ENTRIES SUPPLIED:
(** Delivered is final once no run of the handler is in progress for the
    order: from a state reached from the empty table in which an order is
    delivered and no run let through by the guard is still in progress for
    it, no sequence of steps changes anything of the order's row.  (With
    such a run in progress the row is overwritten: see [shipped_again]
    below.) *)
Theorem delivered_is_final (s s' : system) (k : string) (r : order_row) :
  reachable s ->
  db (sys_state s) !! k = Some r ->
  status r = "delivered" ->
  no_run_for k (sys_runs s) ->
  rtc step s s' ->
  db (sys_state s') !! k = Some r /\ no_run_for k (sys_runs s').
Proof.
  intros Hreach Hr Hs Hruns Hsteps.
  induction Hsteps as [s|s1 s2 s3 Hstep _ IH]; [done|].
  destruct (delivered_kept_step s1 s2 k r (reachable_invariant s1 Hreach) Hstep Hr Hs Hruns)
    as [Hr2 Hruns2].
  apply IH; [by eapply reachable_step|done..].
Qed.

End Threads.

(** ** The race of the handler and the worker *)

(** The state [after_event] is reached from the empty table by one event,
    [after_scan] by a round of the worker after it. *)
Lemma after_event_reachable : reachable script_env (at_rest after_event).
Proof.
  apply (reachable_rtc script_env (at_rest (start ∅ all_goes_well))).
  - apply reachable_start.
  - apply webhook_handler_steps.
Qed.

Lemma after_scan_reachable : reachable script_env (at_rest after_scan).
Proof.
  apply (reachable_rtc script_env (at_rest after_event)).
  - apply after_event_reachable.
  - apply tracking_scan_steps.
Qed.

Lemma delivered_at_invariant_witness :
  (forall k r,
     db after_scan !! k = Some r -> status r = "delivered" -> is_Some (delivered_at r))
  /\ (forall s' k r t,
        step script_env (at_rest after_scan) s' ->
        db after_scan !! k = Some r ->
        delivered_at r = Some t ->
        exists r',
          db (sys_state s') !! k = Some r'
          /\ (delivered_at r' = Some t
              \/ (status r' = "delivered" /\ delivered_at r' = Some (updated_at r')))).
Proof.
  apply (delivered_at_invariant script_env (at_rest after_scan)).
  apply (reachable_rtc script_env (at_rest after_event)).
  - apply (reachable_rtc script_env (at_rest (start ∅ all_goes_well))).
    + apply reachable_start.
    + apply webhook_handler_steps.
  - apply tracking_scan_steps.
Defined.

(** The event for the order A arrives twice before either run has written
    anything: whenever they are asked, the carrier creates a shipment and
    reports it delivered, and the storefront accepts. *)
Definition race_script : script :=
  {| answers := [json_response 200 (PDict [("id", PStr "me-1"); ("tracking", PStr "BR1")]);
                 json_response 200 (PDict []);
                 delivered_answer;
                 json_response 200 (PDict []);
                 json_response 200 (PDict [("id", PStr "me-2"); ("tracking", PStr "BR2")]);
                 json_response 200 (PDict []);
                 delivered_answer;
                 json_response 200 (PDict [])];
     faults := []; now := 0 |}.

(** Both events pass the guard: the order has no row yet. *)
Definition both_in_progress : system script :=
  receive script_env invoiced_order
    (receive script_env invoiced_order (at_rest (start ∅ race_script))).

(** The first run creates the shipment, tells the storefront and writes
    'shipped'. *)
Definition first_shipped : system script :=
  advance_handler script_env 0
    (advance_handler script_env 0 (advance_handler script_env 0 both_in_progress)).

(** The worker starts a round, finds the order delivered, tells the
    storefront and writes 'delivered'. *)
Definition marked_delivered : system script :=
  advance_worker script_env
    (advance_worker script_env
       (advance_worker script_env (advance_worker script_env first_shipped))).

(** The second run, in progress since before the first write, creates
    another shipment, tells the storefront and writes 'shipped'. *)
Definition shipped_again : system script :=
  advance_handler script_env 0
    (advance_handler script_env 0 (advance_handler script_env 0 marked_delivered)).

(** The worker ends its round and starts the next, which finds the order,
    'shipped' again, delivered once more. *)
Definition delivered_again : system script :=
  advance_worker script_env
    (advance_worker script_env
       (advance_worker script_env
          (advance_worker script_env
             (advance_worker script_env (advance_worker script_env shipped_again))))).

Lemma delivered_again_reachable :
  reachable script_env marked_delivered
  /\ reachable script_env shipped_again
  /\ reachable script_env delivered_again.
Proof.
  assert (reachable script_env marked_delivered) as H1.
  { unfold marked_delivered, first_shipped, both_in_progress.
    do 4 (eapply reachable_step; [|apply step_worker]).
    do 3 (eapply reachable_step; [|apply step_handler]).
    do 2 (eapply reachable_step; [|apply step_event]).
    apply reachable_start. }
  assert (reachable script_env shipped_again) as H2.
  { unfold shipped_again. by do 3 (eapply reachable_step; [|apply step_handler]). }
  split; [done|]. split; [done|].
  unfold delivered_again. by do 6 (eapply reachable_step; [|apply step_worker]).
Qed.

(** C9, as stated, fails on both counts.  The three states are reached
    from the empty table.  In the first the order A is 'delivered', with
    the delivery time 4.  In the second its status is 'shipped', and the
    delivery time is still there.  In the third it is 'delivered' again,
    and the delivery time is 8. *)
Lemma delivered_at_not_only_delivered_counterexample :
  reachable script_env marked_delivered
  /\ reachable script_env shipped_again
  /\ reachable script_env delivered_again
  /\ status <$> db (sys_state marked_delivered) !! "A" = Some "delivered"
  /\ delivered_at <$> db (sys_state marked_delivered) !! "A" = Some (Some 4)
  /\ status <$> db (sys_state shipped_again) !! "A" = Some "shipped"
  /\ delivered_at <$> db (sys_state shipped_again) !! "A" = Some (Some 4)
  /\ status <$> db (sys_state delivered_again) !! "A" = Some "delivered"
  /\ delivered_at <$> db (sys_state delivered_again) !! "A" = Some (Some 8).
Proof.
  destruct delivered_again_reachable as (H1 & H2 & H3).
  repeat (split; [done|]). vm_compute. repeat split; reflexivity.
Qed.

(** ** The selection of the scan, in full *)

Lemma older_or_same_transitive : Transitive older_or_same.
Proof. intros a b c. unfold older_or_same. lia. Qed.

Lemma older_or_same_total : Total older_or_same.
Proof. intros a b. unfold older_or_same. lia. Qed.

Lemma StronglySorted_lookup_lt {A : Type} (R : relation A) (l : list A) (i j : nat) (x y : A) :
  StronglySorted R l -> (i < j)%nat -> l !! i = Some x -> l !! j = Some y -> R x y.
Proof.
  intros Hsorted. revert i j. induction Hsorted as [|a l _ IH Hall]; intros i j Hij Hx Hy.
  - by rewrite lookup_nil in Hx.
  - destruct j as [|j]; [lia|]. cbn in Hy. destruct i as [|i].
    + cbn in Hx. injection Hx as <-. rewrite Forall_forall in Hall.
      apply Hall. by eapply list_elem_of_lookup_2.
    + cbn in Hx. apply (IH i j); [lia|done..].
Qed.

Section Selection.
Context {W : Type}.
Variable env : environment W.
Local Abbreviation cfg := (env_cfg env).

(** [db_pending], when the database answers: the rows returned are those
    of the orders whose status is 'created' or 'shipped', whose tracking
    code is set and is not the sentinel, and whose retry count is below
    twice MAX_RETRIES; each order comes once; and they come least recently
    updated first.  When the database fails the result is empty. *)
Theorem db_pending_selection (st : state W) :
  exists rows st',
    db_pending env st = (Ok rows, st')
    /\ match (db_fault env (world st)).1 with
       | Some _ => rows = []
       | None =>
           (forall k me trk,
              (k, me, trk) ∈ rows <->
              exists r, db st !! k = Some r
                /\ me = melhorenvio_order_id r
                /\ trk = tracking_code r
                /\ (status r = "created" \/ status r = "shipped")
                /\ (exists t, tracking_code r = Some t /\ t <> "SEM-RASTREIO")
                /\ retry_count r < MAX_RETRIES cfg * 2)
           /\ NoDup rows.*1.*1
           /\ (forall i j row_i row_j r_i r_j,
                 (i <= j)%nat ->
                 rows !! i = Some row_i ->
                 rows !! j = Some row_j ->
                 db st !! row_i.1.1 = Some r_i ->
                 db st !! row_j.1.1 = Some r_j ->
                 updated_at r_i <= updated_at r_j)
       end.
Proof.
  unfold db_pending, try_except, bind, db_connect, ret.
  destruct (db_fault env (world st)) as [[e|] w']; cbn [fst snd]; [by eauto|].
  do 2 eexists. split; [reflexivity|]. cbn [db]. split; [|split].
  - intros k me trk. rewrite select_pending_spec. cbn [fst snd]. split.
    + intros (r & Hr & Hpend & [= -> ->]). exists r. repeat (split; [done|]).
      unfold is_pending in Hpend.
      apply andb_true_iff in Hpend as [[Hs Ht]%andb_true_iff Hc].
      split; [|split].
      * apply orb_true_iff in Hs as [Hs|Hs]; apply String.eqb_eq in Hs; auto.
      * destruct (tracking_code r) as [t|]; [|discriminate]. exists t. split; [done|].
        intros ->. discriminate Ht.
      * lia.
    + intros (r & Hr & -> & -> & Hs & (t & Ht & Hne) & Hc). exists r.
      split; [done|]. split; [|done]. unfold is_pending. rewrite Ht.
      apply andb_true_iff. split; [apply andb_true_iff; split|lia].
      * apply orb_true_iff. destruct Hs as [-> | ->]; auto.
      * apply negb_true_iff. by apply String.eqb_neq.
  - apply select_pending_keys_NoDup.
  - intros i j row_i row_j r_i r_j Hij Hi Hj Hri Hrj.
    unfold select_pending in Hi, Hj.
    set (l := merge_sort older_or_same
                (filter (fun kr => is_pending (MAX_RETRIES cfg) kr.2 = true)
                   (map_to_list (db st)))) in *.
    change (map ?f l) with (f <$> l) in Hi, Hj.
    rewrite list_lookup_fmap in Hi, Hj.
    destruct (l !! i) as [[ki xi]|] eqn:Hli; [|discriminate].
    destruct (l !! j) as [[kj xj]|] eqn:Hlj; [|discriminate].
    cbn in Hi, Hj. injection Hi as <-. injection Hj as <-. cbn in Hri, Hrj.
    assert (forall n k x, l !! n = Some (k, x) -> db st !! k = Some x) as Hrow.
    { intros n k x Hn. apply list_elem_of_lookup_2 in Hn. unfold l in Hn.
      rewrite merge_sort_Permutation in Hn.
      apply list_elem_of_filter in Hn as [_ Hn]. by apply elem_of_map_to_list in Hn. }
    rewrite (Hrow i ki xi Hli) in Hri. rewrite (Hrow j kj xj Hlj) in Hrj.
    injection Hri as <-. injection Hrj as <-.
    destruct (decide (i = j)) as [->|Hne].
    + rewrite Hli in Hlj. injection Hlj as <- <-. lia.
    + apply (StronglySorted_lookup_lt older_or_same l i j (ki, xi) (kj, xj)); [|lia|done..].
      apply StronglySorted_merge_sort;
        [apply older_or_same_transitive|apply older_or_same_total].
Qed.
End Selection.

(** ** The shipment request: what is refused and what is sent *)

(** [pedido.get("address", {}) or pedido.get("shipping_address", {})] *)
Definition order_address (d : list (string * pyval)) : pyval :=
  py_or (dict_get d "address" (PDict [])) (dict_get d "shipping_address" (PDict [])).

Section RequestProperties.
Context {W : Type}.
Variable env : environment W.
Local Abbreviation rt := (env_rt env).
Local Abbreviation cfg := (env_cfg env).

(** The request [send_to_melhorenvio] sends, or the exception it raises
    before sending any: from the normalisation, from the payload, or from
    the headers when MELHORENVIO_TOKEN is not set. *)
Definition shipment_request (pedido : pyval) : outcome request :=
  try! pedido := normalize_order_data pedido in
  try! payload := shipment_payload env pedido in
  try! headers := melhorenvio_headers env in
  Ok {| req_method := "POST"; req_url := MELHORENVIO_BASE cfg +:+ "/me/cart";
        req_headers := headers; req_json := Some payload;
        req_timeout := REQUEST_TIMEOUT cfg |}.

Lemma send_to_melhorenvio_once_unsent (pedido : pyval) (e : exn) (st : state W) :
  shipment_request pedido = Raise e ->
  send_to_melhorenvio_once env pedido st = (Raise e, st).
Proof.
  unfold shipment_request, send_to_melhorenvio_once, bind, lift.
  destruct (normalize_order_data pedido) as [p|]; cbn [bind_outcome]; [|by intros [= ->]].
  destruct (shipment_payload env p) as [payload|]; cbn [bind_outcome]; [|by intros [= ->]].
  destruct (melhorenvio_headers env) as [headers|]; cbn [bind_outcome]; [done|by intros [= ->]].
Qed.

TASK DIRECTIONS: Copy back the listing above exactly, but only from the line with "before sending any: from" through the line with "try! payload := shipment_payload", both ends included.

RESULT BELOW:
    before sending any: from the normalisation, from the payload, or from
    the headers when MELHORENVIO_TOKEN is not set. *)
Definition shipment_request (pedido : pyval) : outcome request :=
  try! pedido := normalize_order_data pedido in
  try! payload := shipment_payload env pedido in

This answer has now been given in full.